# Prompt
Your response should contain every line from the data below that holds the string "method".

⟨

Lemma setupUrl_at_sound (s u : string) :
  Re.setupUrl_at s = Some u ->
  exists tok rest,
    s = setup_text tok ++ rest /\ u = Re.claim_prefix ++ tok
    /\ tok <> "" /\ Js.all_chars Re.is_alnum tok = true /\ stops Re.is_alnum rest.
Proof.
  unfold Re.setupUrl_at.
  destruct (Re.strip_prefix ("Visit link to setup " ++ Re.claim_prefix) s) as [r|] eqn:E;
    [|discriminate].
  destruct (Re.span Re.is_alnum r) as [tok rest] eqn:Es.
  destruct (Re.is_empty tok) eqn:N; [discriminate|].
  intros [= <-].
  apply strip_prefix_iff in E as ->.
  apply span_spec in Es as (-> & A & S).
  apply is_empty_false in N.
  exists tok, rest. repeat split; assumption.
Qed.

Lemma setupUrl_at_complete (tok rest : string) :
  tok <> "" -> Js.all_chars Re.is_alnum tok = true ->
  Re.setupUrl_at (setup_text tok ++ rest) <> None.
Proof.
  intros N A. unfold Re.setupUrl_at.
  assert (P : Re.strip_prefix ("Visit link to setup " ++ Re.claim_prefix)
                (setup_text tok ++ rest) = Some (tok ++ rest))
    by (apply strip_prefix_iff; reflexivity).
  rewrite P.
  destruct tok as [|c tok]; [contradiction|].
  simpl in A. apply andb_true_iff in A as [Hc _].
  pose proof (span_starts Re.is_alnum c (tok ++ rest) Hc) as Q.
  change (String c tok ++ rest) with (String c (tok ++ rest)).
  destruct (Re.span Re.is_alnum (String c (tok ++ rest))) as [t r].
  simpl in Q. apply is_empty_false in Q. rewrite Q. discriminate.
Qed.

(** X4. The setup link the tunnel supervisor extracts: a claim address with
    a token of letters and digits, as long as the letters and digits go,
    taken where the output says to visit it; an output that says so with
    such a token always yields a link. *)
Theorem setup_link_capture :
  (forall output url,
      Re.setupUrlMatch output = Some url ->
      exists pre tok rest,
        output = pre ++ setup_text tok ++ rest
        /\ url = Re.claim_prefix ++ tok
        /\ tok <> "" /\ Js.all_chars Re.is_alnum tok = true
        /\ stops Re.is_alnum rest)
  /\ (forall pre tok rest,
         tok <> "" -> Js.all_chars Re.is_alnum tok = true ->
         Re.setupUrlMatch (pre ++ setup_text tok ++ rest) <> None).
Proof.
  split.
  - induction output as [|c output IH]; intros url; rewrite setupUrlMatch_eq.
    + discriminate.
    + destruct (Re.setupUrl_at (String c output)) eqn:E.
      * intros [= <-]. apply setupUrl_at_sound in E as (tok & rest & E & H).
        exists "", tok, rest. split; assumption.
      * intros H. apply IH in H as (pre & tok & rest & -> & H).
        exists (String c pre), tok, rest. split; [reflexivity | assumption].
  - intros pre tok rest N A. induction pre as [|c pre IH]; rewrite setupUrlMatch_eq.
    + change ("" ++ setup_text tok ++ rest) with (setup_text tok ++ rest).
      pose proof (setupUrl_at_complete tok rest N A) as Q.
      destruct (Re.setupUrl_at (setup_text tok ++ rest)); [discriminate | contradiction].
    + destruct (Re.setupUrl_at (String c pre ++ setup_text tok ++ rest));
        [discriminate | exact IH].
Qed.

Lemma setup_link_capture_witness :
  (exists pre tok rest,
      "Visit link to setup https://playit.gg/claim/09f3ab, then wait"
      = pre ++ setup_text tok ++ rest
      /\ "https://playit.gg/claim/09f3ab" = Re.claim_prefix ++ tok
      /\ tok <> "" /\ Js.all_chars Re.is_alnum tok = true
      /\ stops Re.is_alnum rest)
  /\ Re.setupUrlMatch ("[playit] " ++ setup_text "a1B2c3" ++ " to continue") <> None.
Proof.
  split.
  - apply (proj1 setup_link_capture). reflexivity.
  - apply (proj2 setup_link_capture); [discriminate | reflexivity].
Defined.

(** ** Running a method, one call at a time *)

Ltac crun_step :=
  cbv beta iota zeta delta
    [bind ret gets modify when emit kill stdin_write throw try_catch out_of_fuel
     lift_fs spawn and_then property
     minecraftProcess playitProcess localIP publicIP serverStatus startTime
     serverReady logs config playitInstalled playitPath playitAddresses
     lastPlayitOutput playitTunnelsDetected playitSetupUrl clock disk
     configFile configFileWritable alive nextHandle events
     set_minecraftProcess set_playitProcess set_serverStatus set_startTime
     set_serverReady set_logs set_config set_playitAddresses
     set_lastPlayitOutput set_playitTunnelsDetected set_playitSetupUrl
     set_disk set_configFile set_alive set_nextHandle set_events set_clock
     set_playitInstalled java bedrock fst snd logged logEntryOf negb].

Ltac crun := crun_step; repeat (rewrite broadcastLog_run; crun_step).

Ltac simp_state_in H :=
  cbn [minecraftProcess playitProcess localIP publicIP serverStatus startTime
       serverReady logs config playitInstalled playitPath playitAddresses
       lastPlayitOutput playitTunnelsDetected playitSetupUrl clock disk
       configFile configFileWritable alive nextHandle events
       set_minecraftProcess set_playitProcess set_serverStatus set_startTime
       set_serverReady set_logs set_config set_playitAddresses
       set_lastPlayitOutput set_playitTunnelsDetected set_playitSetupUrl
       set_disk set_configFile set_alive set_nextHandle set_events set_clock
       set_playitInstalled java bedrock fst snd] in H.

Ltac slices := repeat (rewrite slice_last_app || rewrite <- app_assoc); cbn [app map].

Lemma broadcastLog_logged (message : string) (type : LogType) (s : State) :
  broadcastLog message type s = (Ok tt, logged [logEntryOf (clock s, (message, type))] s).
Proof. rewrite broadcastLog_run. reflexivity. Qed.

Lemma logged_logged (es1 es2 : list LogEntry.t) (s : State) :
  logged es2 (logged es1 s) = logged (es1 ++ es2) s.
Proof.
  destruct s. unfold logged. simp_state.
  now rewrite slice_last_app, map_app, !app_assoc.
Qed.

(** *** A method run on a state given by its fields

    The program stays as it is written; each step runs the first call of a
    sequence on the state and leaves the rest of the sequence applied to
    the new state. *)

Lemma bind_assoc {A B C : Type} (m : M A) (f : A -> M B) (g : B -> M C) (s : State) :
  bind (bind m f) g s = bind m (fun a => bind (f a) g) s.
Proof. unfold bind. destruct (m s) as [[a|e|] s1]; reflexivity. Qed.

Lemma bind_ok {A B : Type} (m : M A) (k : A -> M B) (s : State) (a : A) (s' : State) :
  m s = (Ok a, s') -> bind m k s = k a s'.
Proof. intros H. unfold bind. now rewrite H. Qed.

Lemma bind_broadcastLog {B : Type} (message : string) (type : LogType)
    (k : unit -> M B) (s : State) :
  bind (broadcastLog message type) k s
  = k tt (logged [logEntryOf (clock s, (message, type))] s).
Proof. apply bind_ok, broadcastLog_logged. Qed.

Lemma logged_when_eq (b : bool) (es : list LogEntry.t) (s : State) :
  logged_when b es s = if b then logged es s else s.
Proof. destruct s, b; unfold logged_when, logged; simp_state; now rewrite ?app_nil_r. Qed.

Lemma bind_when_log {B : Type} (b : bool) (message : string) (type : LogType)
    (k : unit -> M B) (s : State) :
  bind (when b (broadcastLog message type)) k s
  = k tt (logged_when b [logEntryOf (clock s, (message, type))] s).
Proof.
  rewrite logged_when_eq. destruct b; [apply bind_broadcastLog | reflexivity].
Qed.

Lemma bind_modify {B : Type} (f : State -> State) (k : unit -> M B) (s : State) :
  bind (modify f) k s = k tt (f s).
Proof. reflexivity. Qed.

Lemma bind_gets {A B : Type} (f : State -> A) (k : A -> M B) (s : State) :
  bind (gets f) k s = k (f s) s.
Proof. reflexivity. Qed.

⟩

# Answer for the task
(** ** Running a method, one call at a time *)
(** *** A method run on a state given by its fields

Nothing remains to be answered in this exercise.